— Records contained in a dataset —
· · · · · · ·
(** * DataVista: the sales dashboard script [sales_app.py]

    A shallow embedding of the data pipeline of the dashboard: the loader
    [load_data], the sidebar filter stage that builds [filtered_df], and the
    aggregator [calculate_kpis].

    Modelling conventions.
    - A pandas [DataFrame] is a list of column names together with a list of
      typed rows; [df["c"]] raises [KeyError] when ["c"] is not a column.
    - Python and NumPy floats are modelled by exact rationals ([Q]); [round]
      is decimal rounding, half to even.  [NaN] (the mean of no value) is
      [None].
    - The rows of [SalesApp] have every cell filled.  [load_data] checks
      the header of the sheet and not its cells, and a blank cell matters to
      the aggregator: the module [WithBlanks] reads [calculate_kpis] on
      frames whose rows say which of their cells are blank, and returns what
      [SalesApp.calculate_kpis] returns on the frames without blank cell.
    - The [week] column is derived by the loader and never read again; it is
      listed among the columns of a loaded frame and carries no data here.
    - Exceptions are values of [exn]; code that may raise lives in the
      [result] monad. *)

From Stdlib Require Import String Ascii List Sorted Bool Arith ZArith QArith Qround Qabs Lia Lqa.
Import ListNotations.
Local Open Scope string_scope.
Local Open Scope Q_scope.

(* ------------------------------------------------------------------ *)
(** ** Python runtime: exceptions, division, [round] *)

Module Py.

Inductive exn : Type :=
| KeyError (key : string)
| ValueError (msg : string)
| FileNotFoundError
| ZeroDivisionError.

Inductive result (A : Type) : Type :=
| Ok (a : A)
| Raise (e : exn).
Arguments Ok {A} a.
Arguments Raise {A} e.

Definition bind {A B : Type} (m : result A) (k : A -> result B) : result B :=
  match m with
  | Ok a => k a
  | Raise e => Raise e
  end.

(** [a / b] on numbers: a zero divisor raises. *)
Definition truediv (a b : Q) : result Q :=
  if Qeq_bool b 0 then Raise ZeroDivisionError else Ok (a / b).

(** Nearest integer, ties to the even neighbour. *)
Definition rint (x : Q) : Z :=
  let f := Qfloor x in
  match Qcompare (x - inject_Z f) (1 # 2) with
  | Lt => f
  | Gt => (f + 1)%Z
  | Eq => if Z.even f then f else (f + 1)%Z
  end.

Definition pow10 (ndigits : nat) : Q := inject_Z (10 ^ Z.of_nat ndigits).

(** [round(x, ndigits)]; the result is kept in lowest terms. *)
Definition round (x : Q) (ndigits : nat) : Q :=
  Qred (inject_Z (rint (x * pow10 ndigits)) / pow10 ndigits).

(** [len(l)] as a number. *)
Definition of_nat (n : nat) : Q := inject_Z (Z.of_nat n).

(** [s.split(": ")]: the texts between the occurrences of [": "] in [s],
    the occurrences taken from the left. *)
Fixpoint split_colon_space (s : string) : list string :=
  match s with
  | EmptyString => [EmptyString]
  | String c t =>
      let keep :=
        match split_colon_space t with
        | part :: parts => String c part :: parts
        | [] => [String c EmptyString]
        end in
      match t with
      | String c' rest =>
          if (Ascii.eqb c ":" && Ascii.eqb c' " ")%bool
          then EmptyString :: split_colon_space rest
          else keep
      | EmptyString => keep
      end
  end.

(** A [dict] with text keys, as its items in insertion order. *)
Definition dict (V : Type) : Type := list (string * V).

(** [d[k] = v]: a known key keeps its place and takes the new value, a new
    key goes last. *)
Fixpoint dict_setitem {V : Type} (k : string) (v : V) (d : dict V) : dict V :=
  match d with
  | [] => [(k, v)]
  | (k', v') :: t =>
      if String.eqb k k' then (k', v) :: t else (k', v') :: dict_setitem k v t
  end.

(** [d.get(k)] *)
Fixpoint dict_get {V : Type} (k : string) (d : dict V) : option V :=
  match d with
  | [] => None
  | (k', v') :: t => if String.eqb k k' then Some v' else dict_get k t
  end.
· · · · · · ·
— Prompt —
If a line comes after the one that contains "- A pandas [DataFrame]", leave it out; return every line of the entries up to that point exactly, starting with the first, with that line included.

— Result of this task —
(** * DataVista: the sales dashboard script [sales_app.py]

    A shallow embedding of the data pipeline of the dashboard: the loader
    [load_data], the sidebar filter stage that builds [filtered_df], and the
    aggregator [calculate_kpis].

    Modelling conventions.
    - A pandas [DataFrame] is a list of column names together with a list of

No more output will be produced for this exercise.